* _What is being asked_
Locate every line in the material below that has the word "values". Copy each of those lines.
** Opening Data records block **
(** ** Checks on values *)

(** [format!("{kind:?}")] *)
Definition fact_kind_debug (kind : ArchaeologyFactKind) : string :=
  match kind with
  | FactDeclaration => "Declaration" | FactDataField => "DataField" | FactConstant => "Constant"
  | FactPredicate => "Predicate" | FactDecision => "Decision" | FactCalculation => "Calculation"
  | FactMutation => "Mutation" | FactCall => "Call" | FactInputOutput => "InputOutput"
  | FactTransaction => "Transaction" | FactControlFlow => "ControlFlow"
  | FactEntryPoint => "EntryPoint" | FactInclude => "Include" | FactUnresolved => "Unresolved"
  end.

Fixpoint attributes_secret_shape (attributes : list ArchaeologyAttribute) : option string :=
  match attributes with
  | [] => None
  | attribute :: rest =>
      if looks_like_secret (attribute_key attribute) then Some "attribute_key"%string else
      if looks_like_secret (attribute_value attribute) then Some "attribute_value"%string else
      if looks_like_secret (attribute_key attribute ++ "=" ++ attribute_value attribute)
      then Some "attribute_pair"%string else
      attributes_secret_shape rest
  end.
Definition fact_secret_shape (fact : ArchaeologyFact) : option string :=
  if looks_like_secret (fact_label fact) then Some "label"%string
  else attributes_secret_shape (fact_attributes fact).

Definition normalized_attribute_key (value : string) : bool :=
  (blen value <=? 64) &&
  match bytes value with
  | [] => false
  | first :: rest =>
      is_ascii_lowercase first &&
      forallb (fun byte => is_ascii_lowercase byte || is_ascii_digit byte || (byte =? 95)) rest
  end.

Definition canonical_semantic_digest (value : string) : bool :=
  starts_with "v1:sha256:" value &&
  (let digest := str_drop 10 value in
   (blen digest =? 64) &&
   forallb (fun byte => is_ascii_digit byte || in_range 97 102 byte) (bytes digest)).

Definition valid_semantic_expression_attributes (fact : ArchaeologyFact) : bool :=
  match List.filter (fun a => seqb (attribute_key a) "semantic_expr") (fact_attributes fact) with
  | [] => true
  | [attribute] => canonical_semantic_digest (attribute_value attribute)
  | _ => false
  end.

Fixpoint empty_or_duplicate (seen : BTreeSet string) (values : list string) : bool :=
  match values with
  | [] => false
  | value :: rest =>
      trim_is_empty value || set_contains value seen || empty_or_duplicate (set_insert value seen) rest
  end.
Definition has_empty_or_duplicate (values : list string) : bool := empty_or_duplicate [] values.

Definition validate_capability (self : ArchaeologyParserCapability) : outcome unit :=
  if trim_is_empty (parser_id self) || trim_is_empty (parser_version self)
     || trim_is_empty (capability_language self) || negb (exact_spans self)
     || is_nil (constructs self) || has_empty_or_duplicate (dialects self)
  then Err "Archaeology adapter capability is incomplete or invalid" else
  if has_empty_or_duplicate (map fact_kind_debug (constructs self))
  then Err "Archaeology adapter capability has duplicate constructs" else Ok tt.

(** ** Counting serialized bytes *)

Record LimitedCounter : Type := { written : N; counter_limit : N; exceeded : bool }.
(** One [write]; [None] is the error that stops the serializer. *)
Definition LimitedCounter_write (self : LimitedCounter) (bytes_len : N) : LimitedCounter * bool :=
  if counter_limit self - written self <? bytes_len
  then ({| written := written self; counter_limit := counter_limit self; exceeded := true |}, false)
  else ({| written := written self + bytes_len; counter_limit := counter_limit self;
           exceeded := exceeded self |}, true).
(** [serde_json::to_writer]: the buffers in turn, then the serializer's own
    error if it has one. *)
Fixpoint to_writer (self : LimitedCounter) (chunks : list N) : LimitedCounter * bool :=
  match chunks with
  | [] => (self, true)
  | chunk :: chunks =>
      let '(self, ok) := LimitedCounter_write self chunk in
      if ok then to_writer self chunks else (self, false)
  end.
** Closing Data records block **
* _Result of this exercise_
(** ** Checks on values *)
Fixpoint empty_or_duplicate (seen : BTreeSet string) (values : list string) : bool :=
  match values with
Definition has_empty_or_duplicate (values : list string) : bool := empty_or_duplicate [] values.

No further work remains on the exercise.